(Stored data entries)
»»

(** The deletion of a non-empty [p] has one result only. *)
Lemma deleted_functional (p s r r' : pystr) :
  p <> [] -> deleted p s r -> deleted p s r' -> r = r'.
Proof.
  intros Hp H; revert r'.
  induction H as [| s r H IH | c s r Hc H IH]; intros r' H'.
  - inversion H' as [| s0 r0 H0 E |]; [reflexivity |].
    apply app_eq_nil in E; tauto.
  - inversion H' as [E | s0 r0 H0 E | c s0 r0 Hc H0 E].
    + symmetry in E; apply app_eq_nil in E; tauto.
    + apply app_inv_head in E; subst s0; apply IH; exact H0.
    + exfalso; apply Hc; exists s; exact E.
  - inversion H' as [| s0 r0 H0 E | c0 s0 r0 Hc0 H0]; subst.
    + exfalso; apply Hc; exists s0; congruence.
    + f_equal; apply IH; exact H0.
Qed.

Lemma lstrip_spec (s : pystr) :
  exists a,
    s = a ++ lstrip s /\
    Forall (fun c => isspace c = true) a /\
    (forall c r, lstrip s = c :: r -> isspace c = false).
Proof.
  induction s as [|c s (a & Hs & Ha & Hc)]; cbn [lstrip].
  - exists []; split; [reflexivity |]; split; [constructor | discriminate].
  - destruct (isspace c) eqn:E.
    + exists (c :: a); split; [cbn [app]; congruence |].
      split; [constructor; assumption | exact Hc].
    + exists []; split; [reflexivity |]; split; [constructor |].
      intros c' r [= <- _]; exact E.
Qed.

Lemma rstrip_spec (s : pystr) :
  exists b,
    s = rstrip s ++ b /\
    Forall (fun c => isspace c = true) b /\
    (forall c r, rstrip s = r ++ [c] -> isspace c = false).
Proof.
  destruct (lstrip_spec (rev s)) as (a & Hs & Ha & Hc).
  exists (rev a); unfold rstrip; split; [| split].
  - rewrite <- rev_app_distr, <- Hs, rev_involutive; reflexivity.
  - apply Forall_rev; exact Ha.
  - intros c r H; apply (Hc c (rev r)).
    rewrite <- (rev_involutive (lstrip (rev s))), H, rev_app_distr.
    reflexivity.
Qed.

(** [strip] takes the white space off both ends, and nothing else. *)
Lemma strip_stripped (s : pystr) : stripped s (strip s).
Proof.
  destruct (lstrip_spec s) as (a & Hs & Ha & Hc).
  destruct (rstrip_spec (lstrip s)) as (b & Hl & Hb & Hd).
  exists a, b; unfold strip; split; [| split; [| split; [| split]]].
  - rewrite <- Hl; exact Hs.
  - exact Ha.
  - exact Hb.
  - intros c r H; apply (Hc c (r ++ b)).
    rewrite Hl at 1; rewrite H; reflexivity.
  - exact Hd.
Qed.

End Strings.

(** ** The highlight cells *)

Section Highlights.

Lemma kept_in (year month : Z) (us_holidays : list (date * pystr))
    (e : date * pystr) :
  In e (kept year month us_holidays)
  <-> In e us_holidays /\ in_month year month e = true
      /\ occurs US_OPM (snd e).
Proof.
  unfold kept; rewrite filter_In, andb_true_iff, contains_occurs; tauto.
Qed.

(** C7, as the code has it: the highlight build keeps the annotated dates of
    the month of the configuration whose summary carries the marker, one row
    for each and in the order of the input; every other entry is left out, and
    no input list makes the build fail. *)
Theorem C7_stable_filter (us_holidays : list (date * pystr))
    (year month : Z) (firstweekday : pystr) :
  1 <= month <= 12 ->
  In firstweekday calendar.day_abbr ->
  exists src hol,
    make_calendar us_holidays year month firstweekday = Ok (src, hol) /\
    let ks := filter (fun e => in_month year month e
                               && contains US_OPM (snd e)) us_holidays in
    holidays_days hol = map (fun e => day_name (fst e)) ks /\
    length (holidays_weeks hol) = length ks /\
    month_holidays hol = map (fun e => strip (remove US_OPM (snd e))) ks.
Proof.
  intros Hm Hn.
  destruct (valid_firstweekday firstweekday Hn) as (fw & Hidx & Hfw).
  do 2 eexists; split;
    [exact (make_calendar_ok us_holidays year month firstweekday fw Hidx Hm) |].
  cbn [holidays_days holidays_weeks month_holidays]; split; [| split].
  - apply map_ext; intros e; apply day_names_weekday; exact Hfw.
  - apply length_map.
  - reflexivity.
Qed.

Lemma C7_stable_filter_witness :
  exists src hol,
    make_calendar [(mkdate 2014 3 17, lit "Holiday X"); mlk_2014] 2014 1
                  (lit "Mon") = Ok (src, hol) /\
    let ks := filter (fun e => in_month 2014 1 e && contains US_OPM (snd e))
                     [(mkdate 2014 3 17, lit "Holiday X"); mlk_2014] in
    holidays_days hol = map (fun e => day_name (fst e)) ks /\
    length (holidays_weeks hol) = length ks /\
    month_holidays hol = map (fun e => strip (remove US_OPM (snd e))) ks.
Proof.
  apply (C7_stable_filter [(mkdate 2014 3 17, lit "Holiday X"); mlk_2014]
                          2014 1 (lit "Mon")).
  - lia.
  - vm_compute; tauto.
Defined.

(** C7 as stated fails: an annotated date of March 2014 whose summary lacks
    the marker lies in the month of the configuration and yet gets no
    highlight cell. *)
Lemma C7_counterexample :
  let us_holidays := [(mkdate 2014 3 17, lit "Holiday X")] in
  filter (in_month 2014 3) us_holidays = us_holidays /\
  exists src hol,
    make_calendar us_holidays 2014 3 (lit "Mon") = Ok (src, hol) /\
    holidays_days hol = [] /\
    holidays_weeks hol = [] /\
    month_holidays hol = [].
Proof.
  split; [reflexivity |].
  do 2 eexists; split; [vm_compute; reflexivity |].
  split; [| split]; reflexivity.
Qed.

(** C10: every highlight cell comes from an annotated date of the input whose
    summary contains the marker, and its label is that summary with the
    occurrences of the marker deleted and the white space at both ends
    stripped; a summary without the marker gives no cell. *)
Theorem C10_marked_labels (us_holidays : list (date * pystr))
    (year month : Z) (firstweekday : pystr) :
  1 <= month <= 12 ->
  In firstweekday calendar.day_abbr ->
  exists src hol,
    make_calendar us_holidays year month firstweekday = Ok (src, hol) /\
    length (holidays_days hol) = length (month_holidays hol) /\
    length (holidays_weeks hol) = length (month_holidays hol) /\
    Forall2
      (fun label e =>
         In e us_holidays /\
         occurs US_OPM (snd e) /\
         exists r, deleted US_OPM (snd e) r /\ stripped r label)
      (month_holidays hol) (kept year month us_holidays) /\
    (forall e, In e (kept year month us_holidays) -> occurs US_OPM (snd e)).
Proof.
  intros Hm Hn.
  destruct (valid_firstweekday firstweekday Hn) as (fw & Hidx & Hfw).
  do 2 eexists; split;
    [exact (make_calendar_ok us_holidays year month firstweekday fw Hidx Hm) |].
  cbn [holidays_days holidays_weeks month_holidays].
  rewrite !length_map; split; [reflexivity |]; split; [reflexivity |]; split.
  - apply Forall2_map_self; intros e He.
    apply kept_in in He; destruct He as (Hin & _ & Hocc).
    split; [exact Hin |]; split; [exact Hocc |].
    exists (remove US_OPM (snd e)); split.
    + apply remove_deleted; discriminate.
    + apply strip_stripped.
  - intros e He; apply kept_in in He; tauto.
Qed.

««

[Work item]
The lines to show are those in the data above that include "unfold".

[Output]
  exists (rev a); unfold rstrip; split; [| split].
  exists a, b; unfold strip; split; [| split; [| split; [| split]]].
  unfold kept; rewrite filter_In, andb_true_iff, contains_occurs; tauto.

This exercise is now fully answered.